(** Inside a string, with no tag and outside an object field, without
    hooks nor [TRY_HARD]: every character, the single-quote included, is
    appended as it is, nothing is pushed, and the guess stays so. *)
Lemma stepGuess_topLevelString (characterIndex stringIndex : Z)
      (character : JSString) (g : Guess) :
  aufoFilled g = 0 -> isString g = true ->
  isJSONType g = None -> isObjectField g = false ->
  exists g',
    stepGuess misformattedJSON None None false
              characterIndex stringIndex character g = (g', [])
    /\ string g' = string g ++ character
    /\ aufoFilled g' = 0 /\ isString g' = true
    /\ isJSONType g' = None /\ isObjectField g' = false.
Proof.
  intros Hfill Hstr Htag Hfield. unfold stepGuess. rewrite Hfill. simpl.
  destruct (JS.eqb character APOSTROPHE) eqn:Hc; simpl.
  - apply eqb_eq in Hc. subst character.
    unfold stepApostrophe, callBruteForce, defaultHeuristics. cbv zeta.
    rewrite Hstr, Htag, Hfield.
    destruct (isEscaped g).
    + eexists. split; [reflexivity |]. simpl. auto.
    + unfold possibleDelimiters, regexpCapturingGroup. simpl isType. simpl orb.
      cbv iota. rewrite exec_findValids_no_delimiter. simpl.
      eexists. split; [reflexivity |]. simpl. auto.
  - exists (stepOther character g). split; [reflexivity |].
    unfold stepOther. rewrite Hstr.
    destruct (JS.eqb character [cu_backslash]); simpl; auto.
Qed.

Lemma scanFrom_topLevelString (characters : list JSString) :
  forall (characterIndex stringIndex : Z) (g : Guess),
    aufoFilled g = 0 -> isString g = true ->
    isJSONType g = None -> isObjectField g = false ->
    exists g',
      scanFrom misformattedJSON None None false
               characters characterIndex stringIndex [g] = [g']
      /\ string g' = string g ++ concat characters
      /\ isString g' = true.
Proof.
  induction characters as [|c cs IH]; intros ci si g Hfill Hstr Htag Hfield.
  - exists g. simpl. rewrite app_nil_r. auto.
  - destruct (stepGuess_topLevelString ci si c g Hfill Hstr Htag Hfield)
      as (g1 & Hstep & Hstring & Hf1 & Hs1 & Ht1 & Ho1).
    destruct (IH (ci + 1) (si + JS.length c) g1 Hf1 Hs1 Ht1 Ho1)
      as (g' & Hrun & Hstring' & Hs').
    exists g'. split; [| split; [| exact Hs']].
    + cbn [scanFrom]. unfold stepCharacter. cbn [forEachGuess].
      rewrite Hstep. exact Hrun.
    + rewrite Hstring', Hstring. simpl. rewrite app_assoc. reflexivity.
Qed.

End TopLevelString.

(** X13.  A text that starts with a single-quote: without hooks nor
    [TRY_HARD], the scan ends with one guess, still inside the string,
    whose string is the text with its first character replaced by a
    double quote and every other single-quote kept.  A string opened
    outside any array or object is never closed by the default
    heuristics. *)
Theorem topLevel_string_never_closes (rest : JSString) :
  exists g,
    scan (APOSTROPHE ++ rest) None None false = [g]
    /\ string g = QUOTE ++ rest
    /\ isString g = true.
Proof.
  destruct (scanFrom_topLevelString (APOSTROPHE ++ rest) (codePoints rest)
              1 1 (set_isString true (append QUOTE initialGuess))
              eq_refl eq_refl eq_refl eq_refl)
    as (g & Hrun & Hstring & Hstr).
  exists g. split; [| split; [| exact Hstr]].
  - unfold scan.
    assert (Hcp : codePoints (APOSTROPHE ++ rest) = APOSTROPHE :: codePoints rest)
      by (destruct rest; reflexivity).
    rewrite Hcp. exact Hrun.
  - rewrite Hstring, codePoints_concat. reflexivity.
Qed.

● ● ● ● ●

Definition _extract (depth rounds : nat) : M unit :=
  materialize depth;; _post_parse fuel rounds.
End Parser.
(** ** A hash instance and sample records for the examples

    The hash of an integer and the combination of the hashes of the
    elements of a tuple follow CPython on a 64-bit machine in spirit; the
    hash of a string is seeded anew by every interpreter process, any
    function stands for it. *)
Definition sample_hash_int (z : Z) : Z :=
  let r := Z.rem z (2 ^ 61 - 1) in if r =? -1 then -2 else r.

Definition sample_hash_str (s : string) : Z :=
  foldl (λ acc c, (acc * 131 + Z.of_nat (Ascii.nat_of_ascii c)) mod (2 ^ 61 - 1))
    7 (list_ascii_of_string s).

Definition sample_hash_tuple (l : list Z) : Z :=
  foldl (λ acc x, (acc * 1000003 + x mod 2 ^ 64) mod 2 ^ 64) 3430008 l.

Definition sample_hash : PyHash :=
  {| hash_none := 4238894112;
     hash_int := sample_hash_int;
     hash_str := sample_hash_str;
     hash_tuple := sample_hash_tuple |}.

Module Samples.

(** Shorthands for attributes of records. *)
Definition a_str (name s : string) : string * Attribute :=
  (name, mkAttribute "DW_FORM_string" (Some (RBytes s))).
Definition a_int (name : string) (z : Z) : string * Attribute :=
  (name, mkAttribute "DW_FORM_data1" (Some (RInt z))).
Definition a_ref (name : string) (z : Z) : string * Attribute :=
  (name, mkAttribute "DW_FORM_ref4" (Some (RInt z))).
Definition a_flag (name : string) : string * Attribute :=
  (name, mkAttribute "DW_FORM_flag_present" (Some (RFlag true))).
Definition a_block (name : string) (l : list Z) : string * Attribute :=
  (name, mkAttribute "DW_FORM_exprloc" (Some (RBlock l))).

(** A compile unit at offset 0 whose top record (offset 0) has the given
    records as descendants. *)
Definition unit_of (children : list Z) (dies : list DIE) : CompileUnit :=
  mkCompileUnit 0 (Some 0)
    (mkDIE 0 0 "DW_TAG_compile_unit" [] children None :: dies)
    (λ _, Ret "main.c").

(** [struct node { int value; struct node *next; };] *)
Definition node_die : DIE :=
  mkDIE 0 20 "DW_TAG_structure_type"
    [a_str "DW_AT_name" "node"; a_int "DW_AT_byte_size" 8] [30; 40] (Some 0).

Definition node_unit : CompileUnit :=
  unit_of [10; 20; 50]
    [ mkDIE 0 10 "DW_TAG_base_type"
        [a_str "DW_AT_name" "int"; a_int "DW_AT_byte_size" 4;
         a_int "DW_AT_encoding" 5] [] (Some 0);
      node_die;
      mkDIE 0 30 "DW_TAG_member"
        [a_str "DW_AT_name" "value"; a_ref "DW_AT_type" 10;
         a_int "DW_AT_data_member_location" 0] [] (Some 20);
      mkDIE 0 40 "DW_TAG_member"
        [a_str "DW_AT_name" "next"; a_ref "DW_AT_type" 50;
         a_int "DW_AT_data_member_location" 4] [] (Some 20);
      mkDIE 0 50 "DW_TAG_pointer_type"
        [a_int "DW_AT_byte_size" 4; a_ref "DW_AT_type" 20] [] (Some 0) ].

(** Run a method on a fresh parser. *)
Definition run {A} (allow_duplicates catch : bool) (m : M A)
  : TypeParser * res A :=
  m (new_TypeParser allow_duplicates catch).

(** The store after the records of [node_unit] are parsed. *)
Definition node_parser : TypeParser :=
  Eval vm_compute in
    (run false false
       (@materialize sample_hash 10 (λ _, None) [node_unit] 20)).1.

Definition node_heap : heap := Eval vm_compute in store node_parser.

● ● ● ● ●

* EXERCISE INSTRUCTIONS
Every line above that holds the word "single" is to be found and copied.

* YOUR RESPONSE
    hooks nor [TRY_HARD]: every character, the single-quote included, is
(** X13.  A text that starts with a single-quote: without hooks nor
    double quote and every other single-quote kept.  A string opened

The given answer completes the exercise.